Saturday 14 July 2012

El Salvador gangs take step to disarm

El Salvador's two main criminal gangs surrendered in a symbolic gesture a part of their weapons stockpile at a public ceremony in San Salvador, EFE and other media reported on 13 and 14 July. This was part of a "partial disarmament" agreed earlier between the gangs and the secretary-general of the Organization of American States (OAS) José María Insulza. Insulza was in El Salvador on 12 and 13 July to monitor a ceasefire agreed on last March between the gangs Mara Salvatrucha (MS-13) and the M-18, which dramatically reduced murders in following months. Insulza met with gang leaders in a prison outside the capital on 12 July and listened to their proposals.
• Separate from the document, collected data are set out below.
(** * Chess rules engine of [chess_game.py]: board, attack detection,
      pseudo-legal and legal move generation.

    The Python methods of [Board] (and the board part of
    [ChessGame._make_move]) are embedded as Rocq functions.  Grid reads and
    writes can raise [IndexError] in Python and the ray scans are [while]
    loops, so every function returns a [result]: a value, an index error,
    or exhausted fuel. *)

From Stdlib Require Import ZArith List Bool Lia.
Import ListNotations.
Local Open Scope Z_scope.

(* ================================================================= *)
(** ** Outcomes and the error monad *)

Inductive result (A : Type) : Type :=
| Ok (a : A)
| IndexError
| OutOfFuel.

Arguments Ok {A} a.
Arguments IndexError {A}.
Arguments OutOfFuel {A}.

Definition bind {A B : Type} (m : result A) (k : A -> result B) : result B :=
  match m with
  | Ok a => k a
  | IndexError => IndexError
  | OutOfFuel => OutOfFuel
  end.

Notation "x <- m ;; k" := (bind m (fun x => k))
  (at level 61, m at next level, right associativity).

(** [for x in xs: moves.extend(f x)] *)
Fixpoint collect {A B : Type} (f : A -> result (list B)) (xs : list A)
  : result (list B) :=
  match xs with
  | [] => Ok []
  | x :: xs' =>
      ys <- f x ;;
      zs <- collect f xs' ;;
      Ok (ys ++ zs)
  end.

(** [for x in xs: if f x: return True] followed by falling out of the loop *)
Fixpoint any_of {A : Type} (f : A -> result bool) (xs : list A) : result bool :=
  match xs with
  | [] => Ok false
  | x :: xs' =>
      hit <- f x ;;
      if hit then Ok true else any_of f xs'
  end.

(** [for x in xs: if ...: return v] followed by [return None] *)
Fixpoint first_of {A B : Type} (f : A -> result (option B)) (xs : list A)
  : result (option B) :=
  match xs with
  | [] => Ok None
  | x :: xs' =>
      found <- f x ;;
      match found with
      | Some v => Ok (Some v)
      | None => first_of f xs'
      end
  end.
They reportedly asked that the OAS be a guarantor of their ceasefire and of a process "leading to social peace." On 13 July hooded members of the gangs' "street structures" deposited 77 or 87 pieces of weaponry, many being old or rusty, in the square outside San Salvador Cathedral; Insulza later declared that the Maras were showing their willingness to pursue the pacification process and that this could be a precedent for other crime-ridden Latin American states, Notimex reported. One of the mediators, the former leftist guerrilla and writer Raúl Mijango, said in turn that 120 days of ceasefire had saved about 1,096 lives.